*** EXERCISE MATERIALS Section Begins ***

Lemma strip_plain (t : text) :
  ~ In backslash t ->
  strip t = collapse_spaces (collapse_newlines (remove_line_comments t)).
Proof.
  intros H. unfold strip.
  assert (H1 : ~ In backslash (remove_line_comments t)).
  { apply sub_keeps_out; [assumption|]. intros [C|[]]. discriminate. }
  rewrite (remove_comment_blocks_plain _ H1).
  rewrite (remove_iffalse_plain _ H1).
  rewrite remove_linebreaks_plain; [reflexivity|].
  apply sub_keeps_out; [assumption|]. intros [C|[]]. discriminate.
Qed.

Lemma strip_plain_keeps (t : text) :
  ~ In backslash t -> ~ In backslash (strip t).
Proof.
  intros H. rewrite strip_plain by assumption.
  apply sub_keeps_out; [|intros [C|[]]; discriminate].
  apply sub_keeps_out; [|intros [C|[]]; discriminate].
  apply sub_keeps_out; [assumption|intros [C|[]]; discriminate].
Qed.

(** ** Line comments *)

Lemma has_nl_false (s : text) : has_nl s = false <-> ~ In nl s.
Proof.
  unfold has_nl. split.
  - intros H C. assert (E : existsb (N.eqb nl) s = true).
    { apply existsb_exists. exists nl. split; [assumption | apply N.eqb_refl]. }
    congruence.
  - intros H. destruct (existsb (N.eqb nl) s) eqn:E; [|reflexivity].
    apply existsb_exists in E as (c & Hc & E). apply N.eqb_eq in E.
    subst c. contradiction.
Qed.

Lemma no_nl_comment_free (s : text) : has_nl s = false -> comment_free s = true.
Proof.
  induction s as [|c s IH]; intros H; [reflexivity|].
  cbn [has_nl existsb] in H. apply orb_false_iff in H as [_ H].
  fold (has_nl s) in H. cbn [comment_free].
  rewrite H, IH by assumption. cbn [negb]. now rewrite orb_true_r.
Qed.

Lemma line_split (s : text) :
  exists line rest,
    s = line ++ rest /\ ~ In nl line /\ (rest = [] \/ exists r, rest = nl :: r).
Proof.
  induction s as [|c s (line & rest & -> & Hl & Hr)].
  - exists [], []. intuition.
  - destruct (N.eqb_spec c nl) as [->|Hc].
    + exists [], (nl :: line ++ rest). split; [reflexivity|].
      split; [intros []|]. right. eauto.
    + exists (c :: line), rest. split; [reflexivity|].
      split; [|assumption]. simpl. intuition.
Qed.

Lemma remove_line_comments_fixed (u : text) :
  comment_free u = true -> remove_line_comments u = u.
Proof.
  unfold remove_line_comments.
  induction u as [|c u IH]; intros H; [reflexivity|].
  cbn [comment_free] in H. apply andb_true_iff in H as [H1 H2].
  rewrite sub_nomatch; [now rewrite IH|].
  destruct (N.eqb_spec c percent) as [->|Hc].
  - cbn [negb orb] in H1. apply negb_true_iff in H1.
    apply line_comment_no_match. now apply has_nl_false.
  - apply match_at_lit_fail. apply (@starts_with_head [] u percent c).
    congruence.
Qed.

Lemma remove_line_comments_comment_free (t : text) :
  comment_free (remove_line_comments t) = true.
Proof.
  remember (length t) as n eqn:En. revert t En.
  induction n as [n IH] using lt_wf_ind. intros t En.
  destruct t as [|c t]; [reflexivity|].
  destruct (N.eqb_spec c percent) as [->|Hc].
  - destruct (line_split t) as (line & rest & -> & Hl & [->|[r ->]]).
    + rewrite app_nil_r.
      unfold remove_line_comments.
      rewrite sub_nomatch by now apply line_comment_no_match.
      fold (remove_line_comments line).
      rewrite remove_line_comments_no_nl by assumption.
      apply has_nl_false in Hl. cbn [comment_free]. rewrite Hl.
      cbn [negb orb andb]. now apply no_nl_comment_free.
    + unfold remove_line_comments.
      change (percent :: line ++ nl :: r)
        with ((percent :: line) ++ [nl] ++ r).
      rewrite app_assoc.
      rewrite (@sub_match re_line_comment [nl] ((percent :: line) ++ [nl]) r);
        [|discriminate | now apply line_comment_match].
      fold (remove_line_comments r). cbn [app comment_free].
      change (N.eqb nl percent) with false. cbn [negb orb andb].
      apply (IH (length r)); [|reflexivity].
      rewrite En. cbn [length]. rewrite length_app. cbn [length]. lia.
  - unfold remove_line_comments. rewrite sub_nomatch.
    + fold (remove_line_comments t). cbn [comment_free].
      apply N.eqb_neq in Hc. rewrite Hc. cbn [negb orb andb].
      apply (IH (length t)); [rewrite En; cbn [length]; lia | reflexivity].
    + apply match_at_lit_fail. apply (@starts_with_head [] t percent c).
      congruence.
Qed.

*** EXERCISE MATERIALS Section Ends ***

> _TASK TO COMPLETE_:
Reproduce the listing above line for line, exactly.

> _SOLUTION TO THIS PROBLEM_:
Lemma strip_plain (t : text) :
  ~ In backslash t ->
  strip t = collapse_spaces (collapse_newlines (remove_line_comments t)).
Proof.
  intros H. unfold strip.
  assert (H1 : ~ In backslash (remove_line_comments t)).
  { apply sub_keeps_out; [assumption|]. intros [C|[]]. discriminate. }
  rewrite (remove_comment_blocks_plain _ H1).
  rewrite (remove_iffalse_plain _ H1).
  rewrite remove_linebreaks_plain; [reflexivity|].
  apply sub_keeps_out; [assumption|]. intros [C|[]]. discriminate.
Qed.

Lemma strip_plain_keeps (t : text) :
  ~ In backslash t -> ~ In backslash (strip t).
Proof.
  intros H. rewrite strip_plain by assumption.
  apply sub_keeps_out; [|intros [C|[]]; discriminate].
  apply sub_keeps_out; [|intros [C|[]]; discriminate].
  apply sub_keeps_out; [assumption|intros [C|[]]; discriminate].
Qed.

(** ** Line comments *)

Lemma has_nl_false (s : text) : has_nl s = false <-> ~ In nl s.
Proof.
  unfold has_nl. split.
  - intros H C. assert (E : existsb (N.eqb nl) s = true).
    { apply existsb_exists. exists nl. split; [assumption | apply N.eqb_refl]. }
    congruence.
  - intros H. destruct (existsb (N.eqb nl) s) eqn:E; [|reflexivity].
    apply existsb_exists in E as (c & Hc & E). apply N.eqb_eq in E.
    subst c. contradiction.
Qed.

Lemma no_nl_comment_free (s : text) : has_nl s = false -> comment_free s = true.
Proof.
  induction s as [|c s IH]; intros H; [reflexivity|].
  cbn [has_nl existsb] in H. apply orb_false_iff in H as [_ H].
  fold (has_nl s) in H. cbn [comment_free].
  rewrite H, IH by assumption. cbn [negb]. now rewrite orb_true_r.
Qed.

Lemma line_split (s : text) :
  exists line rest,
    s = line ++ rest /\ ~ In nl line /\ (rest = [] \/ exists r, rest = nl :: r).
Proof.
  induction s as [|c s (line & rest & -> & Hl & Hr)].
  - exists [], []. intuition.
  - destruct (N.eqb_spec c nl) as [->|Hc].
    + exists [], (nl :: line ++ rest). split; [reflexivity|].
      split; [intros []|]. right. eauto.
    + exists (c :: line), rest. split; [reflexivity|].
      split; [|assumption]. simpl. intuition.
Qed.

Lemma remove_line_comments_fixed (u : text) :
  comment_free u = true -> remove_line_comments u = u.
Proof.
  unfold remove_line_comments.
  induction u as [|c u IH]; intros H; [reflexivity|].
  cbn [comment_free] in H. apply andb_true_iff in H as [H1 H2].
  rewrite sub_nomatch; [now rewrite IH|].
  destruct (N.eqb_spec c percent) as [->|Hc].
  - cbn [negb orb] in H1. apply negb_true_iff in H1.
    apply line_comment_no_match. now apply has_nl_false.
  - apply match_at_lit_fail. apply (@starts_with_head [] u percent c).
    congruence.
Qed.

Lemma remove_line_comments_comment_free (t : text) :
  comment_free (remove_line_comments t) = true.
Proof.
  remember (length t) as n eqn:En. revert t En.
  induction n as [n IH] using lt_wf_ind. intros t En.
  destruct t as [|c t]; [reflexivity|].
  destruct (N.eqb_spec c percent) as [->|Hc].
  - destruct (line_split t) as (line & rest & -> & Hl & [->|[r ->]]).
    + rewrite app_nil_r.
      unfold remove_line_comments.
      rewrite sub_nomatch by now apply line_comment_no_match.
      fold (remove_line_comments line).
      rewrite remove_line_comments_no_nl by assumption.
      apply has_nl_false in Hl. cbn [comment_free]. rewrite Hl.
      cbn [negb orb andb]. now apply no_nl_comment_free.
    + unfold remove_line_comments.
      change (percent :: line ++ nl :: r)
        with ((percent :: line) ++ [nl] ++ r).
      rewrite app_assoc.
      rewrite (@sub_match re_line_comment [nl] ((percent :: line) ++ [nl]) r);
        [|discriminate | now apply line_comment_match].
      fold (remove_line_comments r). cbn [app comment_free].
      change (N.eqb nl percent) with false. cbn [negb orb andb].
      apply (IH (length r)); [|reflexivity].
      rewrite En. cbn [length]. rewrite length_app. cbn [length]. lia.
  - unfold remove_line_comments. rewrite sub_nomatch.
    + fold (remove_line_comments t). cbn [comment_free].
      apply N.eqb_neq in Hc. rewrite Hc. cbn [negb orb andb].
      apply (IH (length t)); [rewrite En; cbn [length]; lia | reflexivity].
    + apply match_at_lit_fail. apply (@starts_with_head [] t percent c).
      congruence.
Qed.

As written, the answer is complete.